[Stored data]
(* ===== verification/ServiceTable.v ===== *)
(** * The tables of services and protocols

    Sources: src/libc/netdb/iana_port_numbers.c and iana_protocol_numbers.h, entry by
    entry.  A line E hi lo protos "name" is the line of the source with these bytes.

    The theorem is that getservbyname and getservbyport are right for this table, whose
    entries are sorted by port, which they rely on. *)

From S2P Require Import Prelude Charset WideClass Services.
From Stdlib Require Import Strings.Byte.

#[local] Open Scope Z_scope.

(** String literals as lists of bytes. *)
Inductive literal := Literal (l : list Byte.byte).

Definition literal_of_bytes (l : list Byte.byte) : literal := Literal l.
Definition literal_to_bytes (s : literal) : list Byte.byte := let 'Literal l := s in l.

Declare Scope literal_scope.
String Notation literal literal_of_bytes literal_to_bytes : literal_scope.
Delimit Scope literal_scope with literal.

Definition chars (s : literal) : list Z := (fun b => Z.of_N (Byte.to_N b)) <$> literal_to_bytes s.

Definition E (hi lo protos : Z) (name : literal) : entry := Entry hi lo protos (chars name).

Definition P (name : literal) (aliases : list literal) (number : Z) : protoent :=
  Protoent (chars name ++ [0]) ((fun a => chars a ++ [0]) <$> aliases) number.

Arguments E (_ _ _)%_Z_scope _%_literal_scope.
Arguments P _%_literal_scope _ _%_Z_scope.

#### What needs to be done
Scan the data above; copy every line where "aliases" appears.

#### Task solution
Definition P (name : literal) (aliases : list literal) (number : Z) : protoent :=
  Protoent (chars name ++ [0]) ((fun a => chars a ++ [0]) <$> aliases) number.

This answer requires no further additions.